PROBLEM REQUIREMENTS — Go through the entries below from the first line and output each one exactly, up to and including the line with "incSequenceId_ : Z;".
....................
(* ===== verification/CommunicatorLinker.v ===== *)
(** Model of [CommunicatorLinker] (communicator/src/communicator_linker.cpp): which
    remote devices are online, which labels they have opened, and the label exchange
    messages with their acknowledgements and retransmissions. *)

From S2P Require Import Prelude Memory Numerals SerialBuffer CommTypes ProtocolProto.
From Stdlib Require Import ZArith Lia.
From Stdlib Require Import Strings.Byte.
From stdpp Require Import base numbers list gmap.

Open Scope Z_scope.

Definition TIME_LAPSE_FOR_WAITING_ACK : Z := 5000.
Definition TIME_LAPSE_FOR_RETRY_SEND : Z := 1000.
Definition RETRANSMIT_LIMIT : Z := 20.
Definition RETRANSMIT_LIMIT_EQUAL_INTERVAL : Z := 5.

(** What the linker uses of the aggregator [aggregator_] points to, whose state is [A]:
    a frame is handed over for sending (non-blocking, high priority). The answer is a
    status and the buffer as it was left, which is again the caller's when the status is
    not [E_OK]. *)
Class Aggregator (A : Type) := {
  hand_over : A -> cstring -> SerialBuffer -> FrameType -> (Z * SerialBuffer) * A
}.

(** An action waiting for its timer, with its count-down in milliseconds. *)
Inductive Suspended :=
  | SuspendLabel (toTarget : cstring) (inBuff : SerialBuffer) (inSequenceId inRetransmitCount : Z)
      (inCountDown : Z)
  | SuspendAck (toTarget : cstring) (inBuff : SerialBuffer) (inSequenceId inAckTriggerId : Z)
      (inCountDown : Z).

(** [cl_refs]: the references the pending sends hold on the linker. [cl_suspended]: the
    timers that are set. *)
Record CommunicatorLinker {A : Type} := mkLinker {
  localDistinctValue_ : Z;
  incSequenceId_ : Z;
  incAckTriggerId_ : Z;
  targetDistinctValue_ : gmap cstring Z;
  topRecvLabelSeq_ : gmap cstring Z;
  waitAckSeq_ : gmap cstring Z;
  recvAckSeq_ : gmap cstring Z;
  ackTriggerId_ : gmap cstring Z;
  localOnlineLabels_ : gset LabelType;
  remoteOnlineTarget_ : gset cstring;
  targetMapOnlineLabels_ : gmap cstring (gset LabelType);
  cl_refs : Z;
  cl_suspended : list Suspended;
  aggregator_ : A
}.

Arguments CommunicatorLinker : clear implicits.
Arguments mkLinker {A}.

Section Linker.
Context `{Host} `{Heap} {A : Type} `{!Aggregator A}.
Implicit Types k : CommunicatorLinker A.

(** The constructor. *)
Definition newLinker (inAggregator : A) : CommunicatorLinker A :=
  mkLinker 0 0 0 ∅ ∅ ∅ ∅ ∅ ∅ ∅ ∅ 0 [] inAggregator.

(** [curTime] is 0 when the system time is not available. *)
Definition Initialize k (curTime : Z) : CommunicatorLinker A :=
  mkLinker (HashFunc (to_string curTime)) (incSequenceId_ k) (incAckTriggerId_ k)
    (targetDistinctValue_ k) (topRecvLabelSeq_ k) (waitAckSeq_ k) (recvAckSeq_ k)
    (ackTriggerId_ k) (localOnlineLabels_ k) (remoteOnlineTarget_ k) (targetMapOnlineLabels_ k)
    (cl_refs k) (cl_suspended k) (aggregator_ k).

Definition labels_of k (target : cstring) : gset LabelType :=
  default ∅ (targetMapOnlineLabels_ k !! target).

(** * Record updates *)

Definition set_exchange k (distinct top : gmap cstring Z) : CommunicatorLinker A :=
  mkLinker (localDistinctValue_ k) (incSequenceId_ k) (incAckTriggerId_ k) distinct top
    (waitAckSeq_ k) (recvAckSeq_ k) (ackTriggerId_ k) (localOnlineLabels_ k)
    (remoteOnlineTarget_ k) (targetMapOnlineLabels_ k) (cl_refs k) (cl_suspended k)
    (aggregator_ k).

Definition set_acks k (wait recv trigger : gmap cstring Z) : CommunicatorLinker A :=
  mkLinker (localDistinctValue_ k) (incSequenceId_ k) (incAckTriggerId_ k)
    (targetDistinctValue_ k) (topRecvLabelSeq_ k) wait recv trigger (localOnlineLabels_ k)
    (remoteOnlineTarget_ k) (targetMapOnlineLabels_ k) (cl_refs k) (cl_suspended k)
    (aggregator_ k).

Definition set_counters k (seq ack : Z) : CommunicatorLinker A :=
  mkLinker (localDistinctValue_ k) seq ack (targetDistinctValue_ k) (topRecvLabelSeq_ k)
    (waitAckSeq_ k) (recvAckSeq_ k) (ackTriggerId_ k) (localOnlineLabels_ k)
    (remoteOnlineTarget_ k) (targetMapOnlineLabels_ k) (cl_refs k) (cl_suspended k)
    (aggregator_ k).

Definition set_online k (local : gset LabelType) (remote : gset cstring)
    (labels : gmap cstring (gset LabelType)) : CommunicatorLinker A :=
  mkLinker (localDistinctValue_ k) (incSequenceId_ k) (incAckTriggerId_ k)
    (targetDistinctValue_ k) (topRecvLabelSeq_ k) (waitAckSeq_ k) (recvAckSeq_ k)
    (ackTriggerId_ k) local remote labels (cl_refs k) (cl_suspended k) (aggregator_ k).

Definition set_pending k (refs : Z) (suspended : list Suspended) (a : A) : CommunicatorLinker A :=
  mkLinker (localDistinctValue_ k) (incSequenceId_ k) (incAckTriggerId_ k)
    (targetDistinctValue_ k) (topRecvLabelSeq_ k) (waitAckSeq_ k) (recvAckSeq_ k)
    (ackTriggerId_ k) (localOnlineLabels_ k) (remoteOnlineTarget_ k) (targetMapOnlineLabels_ k)
    refs suspended a.

Definition set_aggregator k (a : A) : CommunicatorLinker A :=
  set_pending k (cl_refs k) (cl_suspended k) a.
Definition IncObjRef k : CommunicatorLinker A :=
  set_pending k (cl_refs k + 1) (cl_suspended k) (aggregator_ k).
Definition DecObjRef k : CommunicatorLinker A :=
  set_pending k (cl_refs k - 1) (cl_suspended k) (aggregator_ k).

(** The action runs once, after its count-down: from the timer of the runtime context,
    or from a thread of its own when the timer cannot be set. *)
Definition SuspendByOnceTimer k (action : Suspended) : CommunicatorLinker A :=
  set_pending k (cl_refs k) (cl_suspended k ++ [action]) (aggregator_ k).

(** [m[key]] of a map of integers: a missing entry is created as 0. *)
Definition touch (m : gmap cstring Z) (key : cstring) : gmap cstring Z :=
  <[key := default 0 (m !! key)]> m.

(** * Sending *)

Definition GetDynamicTimeLapseForWaitingAck (inRetransmitCount : Z) : Z :=
  if inRetransmitCount <=? RETRANSMIT_LIMIT_EQUAL_INTERVAL then TIME_LAPSE_FOR_WAITING_ACK
  else
    let subsequentRetransmit := u32 (inRetransmitCount - RETRANSMIT_LIMIT_EQUAL_INTERVAL) in
    u32 (subsequentRetransmit * subsequentRetransmit * TIME_LAPSE_FOR_WAITING_ACK).

(** Whether a label exchange need not be sent any more. *)
Definition label_obsolete k (toTarget : cstring)
    (inSequenceId inRetransmitCount : Z) : bool :=
  negb (inRetransmitCount <=? RETRANSMIT_LIMIT)
  || negb (bool_decide (toTarget ∈ remoteOnlineTarget_ k))
  || (inSequenceId <? default 0 (waitAckSeq_ k !! toTarget))
  || match recvAckSeq_ k !! toTarget with Some seq => inSequenceId <=? seq | None => false end.

Definition SendLabelExchange k (toTarget : cstring) (inBuff : SerialBuffer)
    (inSequenceId inRetransmitCount : Z) : CommunicatorLinker A :=
  let noNeedToSend := label_obsolete k toTarget inSequenceId inRetransmitCount in
  let k := set_acks k (touch (waitAckSeq_ k) toTarget) (recvAckSeq_ k) (ackTriggerId_ k) in
  if noNeedToSend then DecObjRef k
  else
    let '(error, cloneBuffer) := Clone inBuff in
    let '((errCode, inBuff), a) :=
      hand_over (aggregator_ k) toTarget inBuff COMMUNICATION_LABEL_EXCHANGE in
    let k := set_aggregator k a in
    if errCode =? E_OK then
      match cloneBuffer with
      | Some cloneBuffer =>
        if error =? E_OK then
          SuspendByOnceTimer k
            (SuspendLabel toTarget cloneBuffer inSequenceId (u32 (inRetransmitCount + 1))
               (GetDynamicTimeLapseForWaitingAck inRetransmitCount))
        else k
      | None => k
      end
    else
      SuspendByOnceTimer k
        (SuspendLabel toTarget inBuff inSequenceId inRetransmitCount TIME_LAPSE_FOR_RETRY_SEND).

Definition ack_obsolete k (toTarget : cstring)
    (inSequenceId inAckTriggerId : Z) : bool :=
  match topRecvLabelSeq_ k !! toTarget with Some seq => inSequenceId <? seq | None => false end
  || (inAckTriggerId <? default 0 (ackTriggerId_ k !! toTarget)).

Definition SendLabelExchangeAck k (toTarget : cstring)
    (inBuff : SerialBuffer) (inSequenceId inAckTriggerId : Z) : CommunicatorLinker A :=
  let noNeedToSend := ack_obsolete k toTarget inSequenceId inAckTriggerId in
  let k := set_acks k (waitAckSeq_ k) (recvAckSeq_ k) (touch (ackTriggerId_ k) toTarget) in
  if noNeedToSend then DecObjRef k
  else
    let '((errCode, inBuff), a) :=
      hand_over (aggregator_ k) toTarget inBuff COMMUNICATION_LABEL_EXCHANGE_ACK in
    let k := set_aggregator k a in
    if errCode =? E_OK then DecObjRef k
    else
      SuspendByOnceTimer k
        (SuspendAck toTarget inBuff inSequenceId inAckTriggerId TIME_LAPSE_FOR_RETRY_SEND).

(** A timer of the linker is due: its action runs. *)
Definition timer_due k (action : Suspended) : CommunicatorLinker A :=
  match action with
  | SuspendLabel toTarget inBuff inSequenceId inRetransmitCount _ =>
    SendLabelExchange k toTarget inBuff inSequenceId inRetransmitCount
  | SuspendAck toTarget inBuff inSequenceId inAckTriggerId _ =>
    SendLabelExchangeAck k toTarget inBuff inSequenceId inAckTriggerId
  end.

(** * Events *)

Definition TriggerLabelExchangeEvent k (toTarget : cstring)
    : Z * CommunicatorLinker A :=
  let sequenceId := incSequenceId_ k in
  let k := set_counters k (u64 (sequenceId + 1)) (incAckTriggerId_ k) in
  let onlineLabels := localOnlineLabels_ k in
  match BuildLabelExchange (localDistinctValue_ k) sequenceId onlineLabels with
  | (error, None) => (error, k)
  | (error, Some buffer) =>
    if negb (error =? E_OK) then (error, k)
    else
      let abort := match waitAckSeq_ k !! toTarget with
                   | None => false
                   | Some seq => sequenceId <? seq
                   end in
      if abort then (E_OK, k)
      else
        let k := set_acks k (<[toTarget := sequenceId]> (waitAckSeq_ k)) (recvAckSeq_ k)
                   (ackTriggerId_ k) in
        (E_OK, SendLabelExchange (IncObjRef k) toTarget buffer sequenceId 0)
  end.

Definition TriggerLabelExchangeAckEvent k (toTarget : cstring)
    (inSequenceId : Z) : Z * CommunicatorLinker A :=
  match BuildLabelExchangeAck (localDistinctValue_ k) inSequenceId with
  | (errCode, None) => (errCode, k)
  | (errCode, Some buffer) =>
    if negb (errCode =? E_OK) then (errCode, k)
    else
      let ackId := incAckTriggerId_ k in
      let k := set_counters k (incSequenceId_ k) (u64 (ackId + 1)) in
      let k := set_acks k (waitAckSeq_ k) (recvAckSeq_ k) (<[toTarget := ackId]> (ackTriggerId_ k)) in
      (E_OK, SendLabelExchangeAck (IncObjRef k) toTarget buffer inSequenceId ackId)
  end.

(** The out parameter is only assigned when the target was offline. *)
Definition TargetOnline k (inTarget : cstring)
    (outRelatedLabels : gset LabelType) : (Z * gset LabelType) * CommunicatorLinker A :=
  let '(outRelatedLabels, k) :=
    if bool_decide (inTarget ∈ remoteOnlineTarget_ k) then (outRelatedLabels, k)
    else (labels_of k inTarget,
          set_online k (localOnlineLabels_ k) ({[inTarget]} ∪ remoteOnlineTarget_ k)
            (<[inTarget := labels_of k inTarget]> (targetMapOnlineLabels_ k))) in
  let '(errCode, k) := TriggerLabelExchangeEvent k inTarget in
  ((errCode, outRelatedLabels), k).

Definition TargetOffline k (inTarget : cstring)
    : (Z * gset LabelType) * CommunicatorLinker A :=
  let outRelatedLabels := labels_of k inTarget in
  let k := set_online k (localOnlineLabels_ k) (remoteOnlineTarget_ k ∖ {[inTarget]})
             (<[inTarget := outRelatedLabels]> (targetMapOnlineLabels_ k)) in
  let k := set_exchange k (delete inTarget (targetDistinctValue_ k))
             (delete inTarget (topRecvLabelSeq_ k)) in
  ((E_OK, outRelatedLabels), k).

(** The loop that triggers a label exchange for each of the targets. *)
Fixpoint trigger_all k (targets : list cstring) : bool * CommunicatorLinker A :=
  match targets with
  | [] => (false, k)
  | target :: targets =>
    let '(errCode, k) := TriggerLabelExchangeEvent k target in
    let '(everFail, k) := trigger_all k targets in
    (negb (errCode =? E_OK) || everFail, k)
  end.

Definition IncreaseLocalLabel k (inLabel : LabelType) (outOnlineTarget : gset cstring)
    : (Z * gset cstring) * CommunicatorLinker A :=
  let k := set_online k ({[inLabel]} ∪ localOnlineLabels_ k) (remoteOnlineTarget_ k)
             (targetMapOnlineLabels_ k) in
  let outOnlineTarget :=
    filter (fun target => target ∈ remoteOnlineTarget_ k /\ inLabel ∈ labels_of k target)
      (dom (targetMapOnlineLabels_ k)) ∪ outOnlineTarget in
  let '(everFail, k) := trigger_all k (set_in_order (remoteOnlineTarget_ k)) in
  ((if everFail then - E_INTERNAL_ERROR else E_OK, outOnlineTarget), k).

Definition DecreaseLocalLabel k (inLabel : LabelType)
    : Z * CommunicatorLinker A :=
  let k := set_online k (localOnlineLabels_ k ∖ {[inLabel]}) (remoteOnlineTarget_ k)
             (targetMapOnlineLabels_ k) in
  let '(everFail, k) := trigger_all k (set_in_order (remoteOnlineTarget_ k)) in
  (if everFail then - E_INTERNAL_ERROR else E_OK, k).

(** * Receiving *)

Definition DetectDistinctValueChange k (inTarget : cstring)
    (inDistinctValue : Z) : CommunicatorLinker A :=
  match targetDistinctValue_ k !! inTarget with
  | None => set_exchange k (<[inTarget := inDistinctValue]> (targetDistinctValue_ k))
              (topRecvLabelSeq_ k)
  | Some old =>
    if old =? inDistinctValue then k
    else set_exchange k (<[inTarget := inDistinctValue]> (targetDistinctValue_ k))
           (delete inTarget (topRecvLabelSeq_ k))
  end.

(** The differences found by the two loops: true for a label that came online. *)
Definition change_labels (before latest : gset LabelType) : gmap LabelType bool :=
  set_to_map (fun label => (label, true)) (latest ∖ before)
  ∪ set_to_map (fun label => (label, false)) (before ∖ latest).

Definition ReceiveLabelExchange k (inTarget : cstring)
    (inLatestLabels : gset LabelType) (inDistinctValue inSequenceId : Z)
    (outChangeLabels : gmap LabelType bool)
    : (Z * gmap LabelType bool) * CommunicatorLinker A :=
  let k := DetectDistinctValueChange k inTarget inDistinctValue in
  let outdated := match topRecvLabelSeq_ k !! inTarget with
                  | None => false
                  | Some top => inSequenceId <? top
                  end in
  if outdated then ((- E_OUT_OF_DATE, outChangeLabels), k)
  else
    let k := set_exchange k (targetDistinctValue_ k)
               (<[inTarget := inSequenceId]> (topRecvLabelSeq_ k)) in
    let outChangeLabels := change_labels (labels_of k inTarget) inLatestLabels ∪ outChangeLabels in
    let k := set_online k (localOnlineLabels_ k) (remoteOnlineTarget_ k)
               (<[inTarget := inLatestLabels]> (targetMapOnlineLabels_ k)) in
    let '(_, k) := TriggerLabelExchangeAckEvent k inTarget inSequenceId in
    ((E_OK, outChangeLabels), k).

Definition ReceiveLabelExchangeAck k (inTarget : cstring)
    (inDistinctValue inSequenceId : Z) : Z * CommunicatorLinker A :=
  let k := DetectDistinctValueChange k inTarget inDistinctValue in
  match waitAckSeq_ k !! inTarget with
  | None => (- E_NOT_FOUND, k)
  | Some wait =>
    if wait <? inSequenceId then (- E_NOT_FOUND, k)
    else
      let outdated := match recvAckSeq_ k !! inTarget with
                      | None => false
                      | Some recv => inSequenceId <=? recv
                      end in
      if outdated then (- E_OUT_OF_DATE, k)
      else (E_OK, set_acks k (waitAckSeq_ k) (<[inTarget := inSequenceId]> (recvAckSeq_ k))
                    (ackTriggerId_ k))
  end.

Definition GetOnlineRemoteTarget k : gset cstring := remoteOnlineTarget_ k.
Definition IsRemoteTargetOnline k (inTarget : cstring) : bool :=
  bool_decide (inTarget ∈ remoteOnlineTarget_ k).

End Linker.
....................
EXERCISE RESPONSE —
(* ===== verification/CommunicatorLinker.v ===== *)
(** Model of [CommunicatorLinker] (communicator/src/communicator_linker.cpp): which
    remote devices are online, which labels they have opened, and the label exchange
    messages with their acknowledgements and retransmissions. *)

From S2P Require Import Prelude Memory Numerals SerialBuffer CommTypes ProtocolProto.
From Stdlib Require Import ZArith Lia.
From Stdlib Require Import Strings.Byte.
From stdpp Require Import base numbers list gmap.

Open Scope Z_scope.

Definition TIME_LAPSE_FOR_WAITING_ACK : Z := 5000.
Definition TIME_LAPSE_FOR_RETRY_SEND : Z := 1000.
Definition RETRANSMIT_LIMIT : Z := 20.
Definition RETRANSMIT_LIMIT_EQUAL_INTERVAL : Z := 5.

(** What the linker uses of the aggregator [aggregator_] points to, whose state is [A]:
    a frame is handed over for sending (non-blocking, high priority). The answer is a
    status and the buffer as it was left, which is again the caller's when the status is
    not [E_OK]. *)
Class Aggregator (A : Type) := {
  hand_over : A -> cstring -> SerialBuffer -> FrameType -> (Z * SerialBuffer) * A
}.

(** An action waiting for its timer, with its count-down in milliseconds. *)
Inductive Suspended :=
  | SuspendLabel (toTarget : cstring) (inBuff : SerialBuffer) (inSequenceId inRetransmitCount : Z)
      (inCountDown : Z)
  | SuspendAck (toTarget : cstring) (inBuff : SerialBuffer) (inSequenceId inAckTriggerId : Z)
      (inCountDown : Z).

(** [cl_refs]: the references the pending sends hold on the linker. [cl_suspended]: the
    timers that are set. *)
Record CommunicatorLinker {A : Type} := mkLinker {
  localDistinctValue_ : Z;
  incSequenceId_ : Z;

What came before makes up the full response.